Tarihî
 hadisât hakkında elde ettiğimiz malûmatın menbalarından olan destanlar,
 etnik kimlik unsurlarının ya da fütûhât verilerinin aktarımına 
arkadaşlık etmede eşsiz bir konuma sahiptir. Olay ya da olguların 
değerlendirilmesinde kişi, yer adı, tarihlendirmeler dikkate 
alınmaksızın, destansı anlatımların rolünü bu çerçevede inkâr etmemiz 
mümkün değilse de söylemlerin tamamen epikleştirilmesinin, hakîkatın 
özüne olan nüfûzu engelleyebileceği görüşündeyiz. Bununla beraber kişi, 
yer adı ve tarihlendirmelerle iç içe olan destansı anlatımların 
varlığını da gözden ırak tutmamaktayız. Öte yandan kaynaklarda yer alan 
hususların yanılmaz veya doğruluğu tartışılamaz itikadî bir mesele 
şeklinde değerlendirilmesinin, haklı olup- olmadığını sorgulamadan, 
sadece bir talep olarak görmekteyiz. Aksi halde olayların bilinçaltında 
yatan unsurlarının, gerçekleştiği tarihten yüzyıllar sonra ortaya 
çıkması gibi bir durum da söz konusu olabilmektedir. Bu hâlde 
tarihçinin, tüm anlatıları dikkatli ve ısrarlı bir şekilde izlemesi, 
bunu yaparken de zihninin bir köşesine notlar alması meşrûttur. İş bu 
notların tasnîf ve tahrîrinin âhirinde bir takım neticelere varılması 
mukadder ise de mezkûr netâyic her zaman makbûl bir nihâyete işaret 
etmeyecektir.
Sözün
 burasında ifade etmeliyiz ki bir müverrih, hayatı boyunca hiçbir zaman 
hayâl dünyasının son sınırına gelemeyecek, olasılık hesapları arasında 
geleneksel eksenden uzaklaşmaya çalışsa da toplumun ilkeleri ve cür’eti,
 cesareti buna izin vermeyecektir. Bu durumda tarihçi belki de cebren, 
kendisinin muttali’ olmadığı bir dönemde tasarlanmış kurgular içinde çeviri makinası
 hükmünde kalacak, üstelik bundan da rahatsızlık duymayacaktır. Vâkıa bu
 basit ama esrarlı ilişkiler konusunda sosyo-psikolojik araştırmaların 
son tespiti acaba, Dıral dedenin düdüğü şeklinde mi olacaktır? Ya da görüşünde yalnız kalma kaygısı
 sürekli biçimde muhalif olduğumuzu beyân ettiğimiz romantizmi 
çağrıştırdığından ve dahi söz konusu akıma muhalif olduğumuzdan 
mütevellid, denizi seviyorsan dalgaları da seveceksin, deyip Friedrich 
Nietzsche’nin kulaklarını çınlatarak bu bahsi de kapatmak zorunda mı 
kalacağız? [Geleneksel eksenden uzaklaşan tarihçilerin de var olduğunu 
ayrıca ifade etmemiz gerekmektedir.]
Özde ifade etmeye çalıştığımız şey, tarihçinin geçmişin izlerini sürerken söylemek zorunda kaldığı ‘belki, muhtemelen…’

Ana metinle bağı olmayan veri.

(* ===== verification/Hoare.v ===== *)
(** * Reasoning about effectful operations

    A weakest precondition and a [Safe] judgement for the [io] monad, over any
    state.  [Safe P m] says that from a state with [P] the operation [m] is not
    undefined and leaves a state with [P], whether it succeeds or fails. *)
From S2P Require Import Prelude Result.
#[local] Open Scope Z_scope.

(** [wp E m w Q]: from [w], [m] is not undefined, a value and the world after
    satisfy [Q], and the world after an early return satisfies [E]. *)
Definition wp {W A} (E : W → Prop) (m : io W A) (w : W) (Q : A → W → Prop) : Prop :=
  match m w with
  | (Done a, w') => Q a w'
  | (Err _, w') => E w'
  | (UB, _) => False
  end.

Definition Safe {W A} (P : W → Prop) (m : io W A) : Prop :=
  ∀ w, P w → wp P m w (λ _, P).

Section wp.
Context {W A B : Type} (E : W → Prop).
Implicit Types (w : W).

Lemma wp_bind (m : io W A) (f : A → io W B) w Q :
  wp E m w (λ a w', wp E (f a) w' Q) → wp E (m ≫= f) w Q.
Proof. unfold wp, mbind, io_bind. by destruct (m w) as [[a|rc|] w']. Qed.

Lemma wp_ret (a : A) w (Q : A → W → Prop) : Q a w → wp E (mret a) w Q.
Proof. done. Qed.
Lemma wp_fail c m w (Q : A → W → Prop) : E w → wp E (fail c m) w Q.
Proof. done. Qed.
Lemma wp_err rc w (Q : A → W → Prop) : E w → wp E (lift (Err rc)) w Q.
Proof. done. Qed.
Lemma wp_lift (o : outcome A) w (Q : A → W → Prop) :
  o ≠ UB → (∀ a, o = Done a → Q a w) → (∀ rc, o = Err rc → E w) → wp E (lift o) w Q.
Proof. unfold wp, lift. destruct o; naive_solver. Qed.
Lemma wp_done (a : A) w (Q : A → W → Prop) : Q a w → wp E (lift (Done a)) w Q.
Proof. done. Qed.

Lemma wp_mono (m : io W A) w (Q Q' : A → W → Prop) :
  wp E m w Q → (∀ a w', Q a w' → Q' a w') → wp E m w Q'.
Proof. unfold wp. destruct (m w) as [[a|rc|] w']; naive_solver. Qed.
End wp.

Section rules.
Context {W : Type}.
Implicit Types (P E : W → Prop).

Lemma wp_weaken {A} E E' (m : io W A) w (Q Q' : A → W → Prop) :
  wp E m w Q → (∀ w', E w' → E' w') → (∀ a w', Q a w' → Q' a w') → wp E' m w Q'.
Proof. unfold wp. destruct (m w) as [[a|rc|] w']; naive_solver. Qed.

Lemma wp_safe {A} P E (m : io W A) w (Q : A → W → Prop) :
  Safe P m → P w → (∀ w', P w' → E w') → (∀ a w', P w' → Q a w') → wp E m w Q.
Proof. intros Hm Hw HE HQ. specialize (Hm w Hw). unfold wp in *. destruct (m w) as [[a|rc|] w']; auto. Qed.

Lemma wp_seq {A B} P E (m : io W A) (f : A → io W B) w Q :
  Safe P m → P w → (∀ w', P w' → E w') → (∀ a w', P w' → wp E (f a) w' Q) → wp E (m ≫= f) w Q.
Proof. intros. apply wp_bind. by eapply wp_safe. Qed.

(** Regroup a sequence. *)
Lemma wp_assoc {A B C} E (m : io W A) (f : A → io W B) (g : B → io W C) w Q :
  wp E (m ≫= f) w (λ b w', wp E (g b) w' Q) → wp E (m ≫= λ a, f a ≫= g) w Q.
Proof.
  unfold wp, mbind, io_bind. destruct (m w) as [[a|?|] w']; [|done..].
  by destruct (f a w') as [[b|?|] w''].
Qed.

Lemma wp_attempt P E (m : io W unit) w (Q : Result → W → Prop) :
  Safe P m → P w → (∀ rc w', P w' → Q rc w') → wp E (attempt m) w Q.
Proof.
  intros Hm Hw HQ. specialize (Hm w Hw). unfold wp, attempt in *.
  destruct (m w) as [[a|rc|] w']; auto.
Qed.

Lemma safe_ret {A} P (a : A) : Safe P (mret a).
Proof. by intros w Hw. Qed.
Lemma safe_fail {A} P c m : Safe (A:=A) P (fail c m).
Proof. by intros w Hw. Qed.
Lemma safe_err {A} P rc : Safe (A:=A) P (lift (Err rc)).
Proof. by intros w Hw. Qed.
Lemma safe_bind {A B} P (m : io W A) (f : A → io W B) :
  Safe P m → (∀ a, Safe P (f a)) → Safe P (m ≫= f).
Proof. intros Hm Hf w Hw. apply wp_bind. eapply wp_safe; [done..|]. intros. by apply Hf. Qed.
Lemma safe_when P b m : Safe P m → Safe P (when b m).
Proof. destruct b; [done|]. intros. apply safe_ret. Qed.
Lemma safe_attempt P m : Safe P m → Safe P (attempt m).
Proof. intros Hm w Hw. by eapply wp_attempt. Qed.
Lemma safe_if {A} P (b : bool) (m1 m2 : io W A) :
  (b = true → Safe P m1) → (b = false → Safe P m2) → Safe P (if b then m1 else m2).
Proof. destruct b; auto. Qed.
Lemma safe_lift {A} P (o : outcome A) : o ≠ UB → Safe P (lift o).
Proof. intros Ho w Hw. by apply wp_lift. Qed.
Lemma safe_bind_lift {A B} P (o : outcome A) (f : A → io W B) :
  o ≠ UB → (∀ a, o = Done a → Safe P (f a)) → Safe P (lift o ≫= f).
Proof. intros Ho Hf w Hw. apply wp_bind, wp_lift; [done| |done]. intros a Ha. by apply Hf. Qed.
End rules.

(** ** Operations that keep a part of the state *)

Definition Stable {W A X} (g : W → X) (m : io W A) : Prop := ∀ w, g (m w).2 = g w.

Section stable.
Context {W X : Type} (g : W → X).

Lemma stable_ret {A} (a : A) : Stable g (mret a).
Proof. done. Qed.
Lemma stable_lift {A} (o : outcome A) : Stable g (lift o).
Proof. done. Qed.
Lemma stable_bind {A B} (m : io W A) (f : A → io W B) :
  Stable g m → (∀ a, Stable g (f a)) → Stable g (m ≫= f).
Proof.
  intros Hm Hf w. specialize (Hm w). unfold mbind, io_bind.
  destruct (m w) as [[a|rc|] w']; cbn in *; [|done..]. by rewrite Hf.
Qed.
Lemma stable_when b m : Stable g m → Stable g (when b m).
Proof. by destruct b. Qed.
Lemma stable_if {A} (b : bool) (m1 m2 : io W A) :
  Stable g m1 → Stable g m2 → Stable g (if b then m1 else m2).
Proof. by destruct b. Qed.
Lemma stable_attempt (m : io W unit) : Stable g m → Stable g (attempt m).
Proof. intros Hm w. specialize (Hm w). unfold attempt. destruct (m w) as [[a|rc|] w']; exact Hm. Qed.

Lemma wp_stable {A} (P E : W → Prop) (m : io W A) w (Q : A → W → Prop) :
  Safe P m → Stable g m → P w → (∀ w', P w' → E w') →
  (∀ a w', P w' → g w' = g w → Q a w') → wp E m w Q.
Proof.
  intros Hm Hk Hw HE HQ. specialize (Hm w Hw). specialize (Hk w). unfold wp in *.
  destruct (m w) as [[a|rc|] w']; cbn in *; auto.
Qed.
End stable.

Create HintDb stable.
#[export] Hint Resolve stable_ret stable_lift stable_bind stable_when stable_if stable_attempt : stable.

Create HintDb safe.
#[export] Hint Resolve safe_ret safe_fail safe_err safe_when safe_attempt : safe.

(** Walk through a straight-line body whose steps are all in the database. *)
Ltac safe_steps :=
  repeat first
    [ solve [eauto with safe]
    | apply safe_bind; [solve [eauto with safe]|intros ?]
    | apply safe_if; intros ? ].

 gibi gayr-ı mutlak ifadelerin, destansı motiflerle bezenmeden, sonraki 
nesiller tarafından doğru- düzgün değerlendirilmesidir. Sırf okuyucuyu 
tahrik etmek için tarihçinin şipşak yargılarda bulunmasını bir 
dereceye kadar ihtimal dairesinde görsek de, aynı olayın farklı 
kaynaklarda birbirinden bağımsız değerlendirilmiş olabileceğini, bu 
yüzden farklı sonuçlar elde edilebileceğini unutmamak elzemdir. Aynı 
şekilde kaynaklara dayalı araştırmaların herhangi bir olayı farklı 
yönlerinden ele alıp, farklı sonuçlara ulaşması da söz konusu duruma 
işaret etmektedir. Bu yazımızda da zaten elimizden geldiğince mübeyyen 
hususları tetkîk etmeye çalışacağız.
İsmini
 vermek istemediğimiz, 12.09.2013 tarihli elektronik ve süreli bir 
yayında gündeme getirilen, yazımızın da başlığında yer alan, akademik 
unsurlara sahip haberin uzunca girizgâha sebebiyet vermesi, elbette 
şahsımıza ait bir kusur olarak değerlendirilmelidir. Bu çerçevede ilgili
 haberin muhteviyatını kısaca aktarmakta fayda vardır:
‘Erzurum
 Üniversitesi, İslamî İlimler Fakültesi Kütüphanesi’nin İslam Tarihi 
bölümünde bulunan Arapça belge bulundu ve Hindistanlı ünlü âlim Muhammed
 Hamidullah tarafından “el-Vesâiku’s-Siyâsiyye” kitabında yayımlandı. 
Vesikanın üstüne daha sonra Osmanlı döneminde, Âmid (Diyarbakır) şehri 
yargıcı Molla Çelebi diye tanınan Muhammed bin Ali ile Ruha (Urfa) 
yargıcı Nakî Fazlızâde’nin mühürleri basılmıştır.’
Esasında
 incelemeye çalıştığımız husus, haberin oldukça uzun olan metni 
değildir. Üniversitenin adının Erzurum mu, Atatürk mü olduğu hele hiç 
değildir. İslâmî İlimler Fakültesi ile İlahiyat Fakültesi arasındaki 
farkları da belirtecek değiliz. Efendim, Âmid ile Diyâr-ı Bekr’in ayrı 
ayrı yerler olduğunu da bundan ötürü söylemeyeceğiz. Bu minvalde yargıç 
Molla Çelebi ifadesini de görmezden geliyor, Muhammed bin Ali’ye 
rahmetler dileyerek, sonunda yazımızdaki asıl hedefimize yaklaştığımızı 
beyân ediyoruz.
Ermenilerin,
 millet olarak kökenleri, nereden geldikleri, nereye gittikleri kısacası
 ne oldukları hayli tartışmalıdır. Tacitus’un ‘kökeni bilinmeyen insanlar’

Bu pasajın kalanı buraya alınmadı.